▶ **Your task**:
From the entries that follow, copy exactly the lines beginning at the line holding "O, _ => EmptyString" and continuing through the line holding "Definition rstrip (s".

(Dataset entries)
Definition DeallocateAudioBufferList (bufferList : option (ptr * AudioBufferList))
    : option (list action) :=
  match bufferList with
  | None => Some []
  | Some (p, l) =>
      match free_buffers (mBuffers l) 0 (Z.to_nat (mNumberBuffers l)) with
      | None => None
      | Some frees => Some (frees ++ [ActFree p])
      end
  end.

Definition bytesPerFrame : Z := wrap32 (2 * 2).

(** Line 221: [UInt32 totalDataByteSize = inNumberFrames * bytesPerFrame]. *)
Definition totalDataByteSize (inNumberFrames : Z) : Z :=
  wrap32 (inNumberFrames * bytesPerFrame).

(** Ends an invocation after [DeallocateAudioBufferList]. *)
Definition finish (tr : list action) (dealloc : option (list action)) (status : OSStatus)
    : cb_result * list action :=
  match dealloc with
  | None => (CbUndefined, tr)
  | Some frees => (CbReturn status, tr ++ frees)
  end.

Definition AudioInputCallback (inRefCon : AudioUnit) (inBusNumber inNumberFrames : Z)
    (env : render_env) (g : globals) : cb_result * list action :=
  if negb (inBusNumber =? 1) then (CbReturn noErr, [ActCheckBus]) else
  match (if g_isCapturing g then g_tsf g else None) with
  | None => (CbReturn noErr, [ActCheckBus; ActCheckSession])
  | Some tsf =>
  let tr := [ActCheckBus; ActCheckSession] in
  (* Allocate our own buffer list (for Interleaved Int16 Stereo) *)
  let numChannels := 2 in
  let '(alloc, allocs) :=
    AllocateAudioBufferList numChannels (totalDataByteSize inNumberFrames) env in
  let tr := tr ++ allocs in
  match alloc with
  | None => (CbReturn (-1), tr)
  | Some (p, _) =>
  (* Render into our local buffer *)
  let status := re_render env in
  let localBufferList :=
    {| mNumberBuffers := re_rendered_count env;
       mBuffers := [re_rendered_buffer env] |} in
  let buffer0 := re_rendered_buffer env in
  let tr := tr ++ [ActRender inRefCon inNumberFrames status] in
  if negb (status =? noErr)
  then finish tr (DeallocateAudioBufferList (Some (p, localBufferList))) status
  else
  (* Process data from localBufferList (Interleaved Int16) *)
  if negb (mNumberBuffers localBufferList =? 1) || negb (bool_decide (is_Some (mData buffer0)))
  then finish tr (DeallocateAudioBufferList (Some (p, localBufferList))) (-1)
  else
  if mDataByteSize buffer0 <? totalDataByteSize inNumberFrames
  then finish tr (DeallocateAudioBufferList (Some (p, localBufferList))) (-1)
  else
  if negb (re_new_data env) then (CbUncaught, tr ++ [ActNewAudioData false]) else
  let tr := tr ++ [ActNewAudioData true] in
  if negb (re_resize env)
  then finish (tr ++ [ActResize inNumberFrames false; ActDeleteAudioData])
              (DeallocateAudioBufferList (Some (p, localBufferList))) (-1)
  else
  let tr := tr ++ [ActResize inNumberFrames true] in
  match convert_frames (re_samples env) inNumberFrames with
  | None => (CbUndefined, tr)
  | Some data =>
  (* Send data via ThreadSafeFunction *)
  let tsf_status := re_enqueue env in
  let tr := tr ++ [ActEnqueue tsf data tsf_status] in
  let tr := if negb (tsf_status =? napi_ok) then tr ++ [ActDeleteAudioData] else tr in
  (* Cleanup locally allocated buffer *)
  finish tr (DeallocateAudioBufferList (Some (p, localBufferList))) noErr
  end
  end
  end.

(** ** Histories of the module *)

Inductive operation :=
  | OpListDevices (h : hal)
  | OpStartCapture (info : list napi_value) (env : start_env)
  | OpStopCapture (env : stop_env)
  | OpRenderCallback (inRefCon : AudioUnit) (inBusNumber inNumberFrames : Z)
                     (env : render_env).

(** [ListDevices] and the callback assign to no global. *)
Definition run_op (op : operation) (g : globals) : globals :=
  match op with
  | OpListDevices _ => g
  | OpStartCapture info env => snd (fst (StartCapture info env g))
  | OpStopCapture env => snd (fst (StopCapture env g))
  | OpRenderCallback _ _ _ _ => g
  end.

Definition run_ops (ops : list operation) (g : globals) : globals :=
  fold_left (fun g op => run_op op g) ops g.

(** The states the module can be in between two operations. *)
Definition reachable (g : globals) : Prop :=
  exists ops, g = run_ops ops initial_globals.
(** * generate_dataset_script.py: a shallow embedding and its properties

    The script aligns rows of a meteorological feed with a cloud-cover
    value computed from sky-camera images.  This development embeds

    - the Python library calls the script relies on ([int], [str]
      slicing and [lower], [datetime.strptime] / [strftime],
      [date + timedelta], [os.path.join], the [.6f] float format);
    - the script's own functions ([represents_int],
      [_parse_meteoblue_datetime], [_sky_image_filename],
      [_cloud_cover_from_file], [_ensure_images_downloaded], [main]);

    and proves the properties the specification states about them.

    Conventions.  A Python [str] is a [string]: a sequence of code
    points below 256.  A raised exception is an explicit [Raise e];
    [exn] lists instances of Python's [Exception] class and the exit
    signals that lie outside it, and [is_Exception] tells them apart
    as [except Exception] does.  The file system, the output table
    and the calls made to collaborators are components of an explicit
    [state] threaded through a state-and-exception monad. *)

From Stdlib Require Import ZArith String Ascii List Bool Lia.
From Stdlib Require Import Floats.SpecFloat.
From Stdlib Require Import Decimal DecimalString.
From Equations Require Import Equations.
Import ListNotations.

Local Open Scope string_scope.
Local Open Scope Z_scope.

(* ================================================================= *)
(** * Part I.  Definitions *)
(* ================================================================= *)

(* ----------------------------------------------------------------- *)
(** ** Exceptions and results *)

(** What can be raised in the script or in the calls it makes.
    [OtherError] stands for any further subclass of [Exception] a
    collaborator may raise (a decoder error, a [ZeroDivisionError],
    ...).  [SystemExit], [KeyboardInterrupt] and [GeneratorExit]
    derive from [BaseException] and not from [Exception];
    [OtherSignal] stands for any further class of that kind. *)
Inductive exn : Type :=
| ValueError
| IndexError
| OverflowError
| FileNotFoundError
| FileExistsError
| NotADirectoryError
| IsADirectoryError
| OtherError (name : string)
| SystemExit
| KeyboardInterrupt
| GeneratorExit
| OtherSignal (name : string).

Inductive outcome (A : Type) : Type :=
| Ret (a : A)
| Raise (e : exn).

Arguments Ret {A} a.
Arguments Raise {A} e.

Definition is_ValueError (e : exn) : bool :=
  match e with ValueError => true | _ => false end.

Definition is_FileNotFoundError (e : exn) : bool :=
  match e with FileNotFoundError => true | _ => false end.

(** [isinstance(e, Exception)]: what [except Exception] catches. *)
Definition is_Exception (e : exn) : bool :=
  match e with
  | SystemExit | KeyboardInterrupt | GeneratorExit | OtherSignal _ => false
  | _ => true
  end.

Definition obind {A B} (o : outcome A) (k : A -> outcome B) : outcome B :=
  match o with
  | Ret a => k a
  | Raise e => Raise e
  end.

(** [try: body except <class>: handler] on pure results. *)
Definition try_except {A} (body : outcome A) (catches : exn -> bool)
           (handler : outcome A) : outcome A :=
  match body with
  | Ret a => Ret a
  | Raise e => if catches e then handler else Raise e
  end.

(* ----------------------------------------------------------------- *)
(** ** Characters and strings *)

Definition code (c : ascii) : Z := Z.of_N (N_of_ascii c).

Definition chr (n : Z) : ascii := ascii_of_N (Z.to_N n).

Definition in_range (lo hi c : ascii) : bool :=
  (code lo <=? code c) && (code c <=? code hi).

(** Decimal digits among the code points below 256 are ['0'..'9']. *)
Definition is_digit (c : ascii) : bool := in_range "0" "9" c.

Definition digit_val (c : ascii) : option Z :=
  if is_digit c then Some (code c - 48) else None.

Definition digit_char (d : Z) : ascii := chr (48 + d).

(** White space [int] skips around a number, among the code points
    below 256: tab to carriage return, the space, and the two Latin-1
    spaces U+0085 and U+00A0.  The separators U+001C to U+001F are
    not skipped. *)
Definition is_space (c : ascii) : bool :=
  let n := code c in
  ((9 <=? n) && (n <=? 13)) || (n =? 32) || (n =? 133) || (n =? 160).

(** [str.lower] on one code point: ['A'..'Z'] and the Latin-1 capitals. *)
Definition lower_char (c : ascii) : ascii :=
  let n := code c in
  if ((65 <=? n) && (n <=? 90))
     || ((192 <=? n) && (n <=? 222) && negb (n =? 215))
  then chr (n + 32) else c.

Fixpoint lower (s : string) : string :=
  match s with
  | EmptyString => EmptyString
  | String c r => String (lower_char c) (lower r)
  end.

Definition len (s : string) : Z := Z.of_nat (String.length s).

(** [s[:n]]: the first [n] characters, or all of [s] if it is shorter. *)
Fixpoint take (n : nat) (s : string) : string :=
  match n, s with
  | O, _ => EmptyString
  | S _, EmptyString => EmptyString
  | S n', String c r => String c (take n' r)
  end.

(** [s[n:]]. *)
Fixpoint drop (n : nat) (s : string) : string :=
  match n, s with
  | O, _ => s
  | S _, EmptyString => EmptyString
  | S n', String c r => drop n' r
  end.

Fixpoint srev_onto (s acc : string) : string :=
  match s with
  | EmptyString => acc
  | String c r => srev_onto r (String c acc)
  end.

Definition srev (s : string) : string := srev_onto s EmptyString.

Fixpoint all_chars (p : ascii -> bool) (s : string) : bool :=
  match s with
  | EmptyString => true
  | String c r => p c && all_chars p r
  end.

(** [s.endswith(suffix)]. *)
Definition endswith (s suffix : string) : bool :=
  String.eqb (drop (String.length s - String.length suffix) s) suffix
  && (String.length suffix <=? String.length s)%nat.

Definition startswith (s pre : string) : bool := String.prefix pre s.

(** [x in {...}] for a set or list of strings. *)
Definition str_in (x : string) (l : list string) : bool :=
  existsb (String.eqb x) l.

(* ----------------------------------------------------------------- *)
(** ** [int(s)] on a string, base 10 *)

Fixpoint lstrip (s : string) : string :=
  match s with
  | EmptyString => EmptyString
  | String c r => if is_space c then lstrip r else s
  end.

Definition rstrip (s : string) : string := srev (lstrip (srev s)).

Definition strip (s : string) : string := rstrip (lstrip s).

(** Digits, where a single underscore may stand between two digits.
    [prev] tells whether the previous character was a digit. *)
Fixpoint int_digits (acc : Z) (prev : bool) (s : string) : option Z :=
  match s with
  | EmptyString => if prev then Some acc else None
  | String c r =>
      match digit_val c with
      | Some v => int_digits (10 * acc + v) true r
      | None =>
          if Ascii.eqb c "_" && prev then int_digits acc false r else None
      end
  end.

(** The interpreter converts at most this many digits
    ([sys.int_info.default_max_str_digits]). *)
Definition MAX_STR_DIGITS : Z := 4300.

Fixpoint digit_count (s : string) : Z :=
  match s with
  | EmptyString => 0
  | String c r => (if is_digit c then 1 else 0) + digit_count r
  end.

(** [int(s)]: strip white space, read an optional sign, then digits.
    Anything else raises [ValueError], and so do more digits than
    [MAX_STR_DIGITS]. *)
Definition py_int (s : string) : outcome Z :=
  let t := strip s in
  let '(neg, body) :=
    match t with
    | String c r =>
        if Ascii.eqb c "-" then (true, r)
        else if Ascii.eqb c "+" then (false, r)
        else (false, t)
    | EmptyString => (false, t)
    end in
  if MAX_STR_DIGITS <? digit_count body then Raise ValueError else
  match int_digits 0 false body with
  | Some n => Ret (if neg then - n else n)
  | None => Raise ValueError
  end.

▶ **Solution**:
  | O, _ => EmptyString
  | S _, EmptyString => EmptyString
  | S n', String c r => String c (take n' r)
  end.

(** [s[n:]]. *)
Fixpoint drop (n : nat) (s : string) : string :=
  match n, s with
  | O, _ => s
  | S _, EmptyString => EmptyString
  | S n', String c r => drop n' r
  end.

Fixpoint srev_onto (s acc : string) : string :=
  match s with
  | EmptyString => acc
  | String c r => srev_onto r (String c acc)
  end.

Definition srev (s : string) : string := srev_onto s EmptyString.

Fixpoint all_chars (p : ascii -> bool) (s : string) : bool :=
  match s with
  | EmptyString => true
  | String c r => p c && all_chars p r
  end.

(** [s.endswith(suffix)]. *)
Definition endswith (s suffix : string) : bool :=
  String.eqb (drop (String.length s - String.length suffix) s) suffix
  && (String.length suffix <=? String.length s)%nat.

Definition startswith (s pre : string) : bool := String.prefix pre s.

(** [x in {...}] for a set or list of strings. *)
Definition str_in (x : string) (l : list string) : bool :=
  existsb (String.eqb x) l.

(* ----------------------------------------------------------------- *)
(** ** [int(s)] on a string, base 10 *)

Fixpoint lstrip (s : string) : string :=
  match s with
  | EmptyString => EmptyString
  | String c r => if is_space c then lstrip r else s
  end.

Definition rstrip (s : string) : string := srev (lstrip (srev s)).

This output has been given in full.